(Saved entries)
####################
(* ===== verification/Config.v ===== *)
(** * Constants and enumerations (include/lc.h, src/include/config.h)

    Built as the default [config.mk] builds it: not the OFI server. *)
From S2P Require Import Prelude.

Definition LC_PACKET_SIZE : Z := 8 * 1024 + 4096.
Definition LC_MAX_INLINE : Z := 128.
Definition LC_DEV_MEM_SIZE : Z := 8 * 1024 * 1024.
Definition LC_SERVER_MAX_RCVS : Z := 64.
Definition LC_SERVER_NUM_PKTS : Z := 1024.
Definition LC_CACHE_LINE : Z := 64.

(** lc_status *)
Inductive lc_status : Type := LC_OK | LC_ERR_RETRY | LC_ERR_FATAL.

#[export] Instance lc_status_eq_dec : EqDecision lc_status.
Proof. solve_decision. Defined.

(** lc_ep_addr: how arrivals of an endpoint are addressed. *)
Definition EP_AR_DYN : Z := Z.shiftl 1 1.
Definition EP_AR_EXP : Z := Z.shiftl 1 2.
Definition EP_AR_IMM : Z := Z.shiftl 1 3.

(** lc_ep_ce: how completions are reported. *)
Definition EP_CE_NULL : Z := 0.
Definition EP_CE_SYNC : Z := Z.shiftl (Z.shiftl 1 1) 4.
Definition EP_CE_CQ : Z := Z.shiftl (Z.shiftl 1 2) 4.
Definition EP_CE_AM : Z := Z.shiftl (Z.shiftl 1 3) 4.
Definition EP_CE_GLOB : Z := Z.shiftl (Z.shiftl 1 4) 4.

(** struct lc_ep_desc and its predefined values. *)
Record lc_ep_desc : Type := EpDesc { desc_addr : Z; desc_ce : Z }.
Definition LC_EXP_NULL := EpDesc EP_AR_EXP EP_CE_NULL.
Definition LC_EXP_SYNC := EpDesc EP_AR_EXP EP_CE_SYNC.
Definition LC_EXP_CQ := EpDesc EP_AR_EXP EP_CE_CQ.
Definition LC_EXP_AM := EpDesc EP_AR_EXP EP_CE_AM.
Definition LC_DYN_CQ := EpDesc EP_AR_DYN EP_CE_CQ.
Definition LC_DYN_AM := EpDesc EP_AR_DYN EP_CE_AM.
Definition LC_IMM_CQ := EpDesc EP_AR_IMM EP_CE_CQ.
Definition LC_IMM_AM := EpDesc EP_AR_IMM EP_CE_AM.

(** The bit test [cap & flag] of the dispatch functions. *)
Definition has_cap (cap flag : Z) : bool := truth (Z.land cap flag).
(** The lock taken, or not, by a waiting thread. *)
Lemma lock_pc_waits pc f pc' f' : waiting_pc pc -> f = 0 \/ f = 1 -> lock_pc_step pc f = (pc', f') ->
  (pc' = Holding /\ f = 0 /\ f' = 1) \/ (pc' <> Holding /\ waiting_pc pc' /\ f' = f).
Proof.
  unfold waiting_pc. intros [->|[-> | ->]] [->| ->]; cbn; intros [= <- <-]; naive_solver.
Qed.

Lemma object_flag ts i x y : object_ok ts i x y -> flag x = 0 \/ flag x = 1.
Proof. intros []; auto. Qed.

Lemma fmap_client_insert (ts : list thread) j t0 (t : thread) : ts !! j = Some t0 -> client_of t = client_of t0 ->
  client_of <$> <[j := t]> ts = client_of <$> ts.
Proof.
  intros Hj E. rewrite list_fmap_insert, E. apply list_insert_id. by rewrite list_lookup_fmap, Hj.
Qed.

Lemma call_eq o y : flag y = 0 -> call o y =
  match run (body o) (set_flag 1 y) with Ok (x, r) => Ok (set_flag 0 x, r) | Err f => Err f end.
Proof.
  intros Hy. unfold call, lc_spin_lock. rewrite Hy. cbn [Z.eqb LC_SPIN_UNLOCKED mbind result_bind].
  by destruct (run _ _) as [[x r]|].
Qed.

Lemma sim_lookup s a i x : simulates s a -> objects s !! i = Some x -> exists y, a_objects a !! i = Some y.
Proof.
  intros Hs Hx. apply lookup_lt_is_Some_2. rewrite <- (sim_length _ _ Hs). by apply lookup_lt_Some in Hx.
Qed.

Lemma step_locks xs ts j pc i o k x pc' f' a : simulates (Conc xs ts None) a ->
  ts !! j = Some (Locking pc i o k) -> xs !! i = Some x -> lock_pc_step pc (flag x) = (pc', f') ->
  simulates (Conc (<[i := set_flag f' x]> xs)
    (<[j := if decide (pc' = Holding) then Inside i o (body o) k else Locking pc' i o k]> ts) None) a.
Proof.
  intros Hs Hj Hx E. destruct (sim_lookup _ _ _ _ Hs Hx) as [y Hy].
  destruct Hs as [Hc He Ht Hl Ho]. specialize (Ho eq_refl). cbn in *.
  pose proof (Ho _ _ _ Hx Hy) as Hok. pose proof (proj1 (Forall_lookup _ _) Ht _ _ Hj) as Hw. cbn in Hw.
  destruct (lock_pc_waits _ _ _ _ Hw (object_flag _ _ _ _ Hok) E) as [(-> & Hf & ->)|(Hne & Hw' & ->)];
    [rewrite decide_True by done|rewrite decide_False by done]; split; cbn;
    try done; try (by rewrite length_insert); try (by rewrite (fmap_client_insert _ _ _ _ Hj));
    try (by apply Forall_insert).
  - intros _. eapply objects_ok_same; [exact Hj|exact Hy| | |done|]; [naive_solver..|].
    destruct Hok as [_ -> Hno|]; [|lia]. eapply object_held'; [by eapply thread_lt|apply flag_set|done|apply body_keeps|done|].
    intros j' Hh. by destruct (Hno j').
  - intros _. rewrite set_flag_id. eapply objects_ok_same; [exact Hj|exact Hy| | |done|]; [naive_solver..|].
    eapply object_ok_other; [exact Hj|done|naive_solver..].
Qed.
####################
• [What is required]
The whole of the data is to be copied out word for word.

• [Expected answer]
(* ===== verification/Config.v ===== *)
(** * Constants and enumerations (include/lc.h, src/include/config.h)

    Built as the default [config.mk] builds it: not the OFI server. *)
From S2P Require Import Prelude.

Definition LC_PACKET_SIZE : Z := 8 * 1024 + 4096.
Definition LC_MAX_INLINE : Z := 128.
Definition LC_DEV_MEM_SIZE : Z := 8 * 1024 * 1024.
Definition LC_SERVER_MAX_RCVS : Z := 64.
Definition LC_SERVER_NUM_PKTS : Z := 1024.
Definition LC_CACHE_LINE : Z := 64.

(** lc_status *)
Inductive lc_status : Type := LC_OK | LC_ERR_RETRY | LC_ERR_FATAL.

#[export] Instance lc_status_eq_dec : EqDecision lc_status.
Proof. solve_decision. Defined.

(** lc_ep_addr: how arrivals of an endpoint are addressed. *)
Definition EP_AR_DYN : Z := Z.shiftl 1 1.
Definition EP_AR_EXP : Z := Z.shiftl 1 2.
Definition EP_AR_IMM : Z := Z.shiftl 1 3.

(** lc_ep_ce: how completions are reported. *)
Definition EP_CE_NULL : Z := 0.
Definition EP_CE_SYNC : Z := Z.shiftl (Z.shiftl 1 1) 4.
Definition EP_CE_CQ : Z := Z.shiftl (Z.shiftl 1 2) 4.
Definition EP_CE_AM : Z := Z.shiftl (Z.shiftl 1 3) 4.
Definition EP_CE_GLOB : Z := Z.shiftl (Z.shiftl 1 4) 4.

(** struct lc_ep_desc and its predefined values. *)
Record lc_ep_desc : Type := EpDesc { desc_addr : Z; desc_ce : Z }.
Definition LC_EXP_NULL := EpDesc EP_AR_EXP EP_CE_NULL.
Definition LC_EXP_SYNC := EpDesc EP_AR_EXP EP_CE_SYNC.
Definition LC_EXP_CQ := EpDesc EP_AR_EXP EP_CE_CQ.
Definition LC_EXP_AM := EpDesc EP_AR_EXP EP_CE_AM.
Definition LC_DYN_CQ := EpDesc EP_AR_DYN EP_CE_CQ.
Definition LC_DYN_AM := EpDesc EP_AR_DYN EP_CE_AM.
Definition LC_IMM_CQ := EpDesc EP_AR_IMM EP_CE_CQ.
Definition LC_IMM_AM := EpDesc EP_AR_IMM EP_CE_AM.

(** The bit test [cap & flag] of the dispatch functions. *)
Definition has_cap (cap flag : Z) : bool := truth (Z.land cap flag).
(** The lock taken, or not, by a waiting thread. *)
Lemma lock_pc_waits pc f pc' f' : waiting_pc pc -> f = 0 \/ f = 1 -> lock_pc_step pc f = (pc', f') ->
  (pc' = Holding /\ f = 0 /\ f' = 1) \/ (pc' <> Holding /\ waiting_pc pc' /\ f' = f).
Proof.
  unfold waiting_pc. intros [->|[-> | ->]] [->| ->]; cbn; intros [= <- <-]; naive_solver.
Qed.

Lemma object_flag ts i x y : object_ok ts i x y -> flag x = 0 \/ flag x = 1.
Proof. intros []; auto. Qed.

Lemma fmap_client_insert (ts : list thread) j t0 (t : thread) : ts !! j = Some t0 -> client_of t = client_of t0 ->
  client_of <$> <[j := t]> ts = client_of <$> ts.
Proof.
  intros Hj E. rewrite list_fmap_insert, E. apply list_insert_id. by rewrite list_lookup_fmap, Hj.
Qed.

Lemma call_eq o y : flag y = 0 -> call o y =
  match run (body o) (set_flag 1 y) with Ok (x, r) => Ok (set_flag 0 x, r) | Err f => Err f end.
Proof.
  intros Hy. unfold call, lc_spin_lock. rewrite Hy. cbn [Z.eqb LC_SPIN_UNLOCKED mbind result_bind].
  by destruct (run _ _) as [[x r]|].
Qed.

Lemma sim_lookup s a i x : simulates s a -> objects s !! i = Some x -> exists y, a_objects a !! i = Some y.
Proof.
  intros Hs Hx. apply lookup_lt_is_Some_2. rewrite <- (sim_length _ _ Hs). by apply lookup_lt_Some in Hx.
Qed.

Lemma step_locks xs ts j pc i o k x pc' f' a : simulates (Conc xs ts None) a ->
  ts !! j = Some (Locking pc i o k) -> xs !! i = Some x -> lock_pc_step pc (flag x) = (pc', f') ->
  simulates (Conc (<[i := set_flag f' x]> xs)
    (<[j := if decide (pc' = Holding) then Inside i o (body o) k else Locking pc' i o k]> ts) None) a.
Proof.
  intros Hs Hj Hx E. destruct (sim_lookup _ _ _ _ Hs Hx) as [y Hy].
  destruct Hs as [Hc He Ht Hl Ho]. specialize (Ho eq_refl). cbn in *.
  pose proof (Ho _ _ _ Hx Hy) as Hok. pose proof (proj1 (Forall_lookup _ _) Ht _ _ Hj) as Hw. cbn in Hw.
  destruct (lock_pc_waits _ _ _ _ Hw (object_flag _ _ _ _ Hok) E) as [(-> & Hf & ->)|(Hne & Hw' & ->)];
    [rewrite decide_True by done|rewrite decide_False by done]; split; cbn;
    try done; try (by rewrite length_insert); try (by rewrite (fmap_client_insert _ _ _ _ Hj));
    try (by apply Forall_insert).
  - intros _. eapply objects_ok_same; [exact Hj|exact Hy| | |done|]; [naive_solver..|].
    destruct Hok as [_ -> Hno|]; [|lia]. eapply object_held'; [by eapply thread_lt|apply flag_set|done|apply body_keeps|done|].
    intros j' Hh. by destruct (Hno j').
  - intros _. rewrite set_flag_id. eapply objects_ok_same; [exact Hj|exact Hy| | |done|]; [naive_solver..|].
    eapply object_ok_other; [exact Hj|done|naive_solver..].
Qed.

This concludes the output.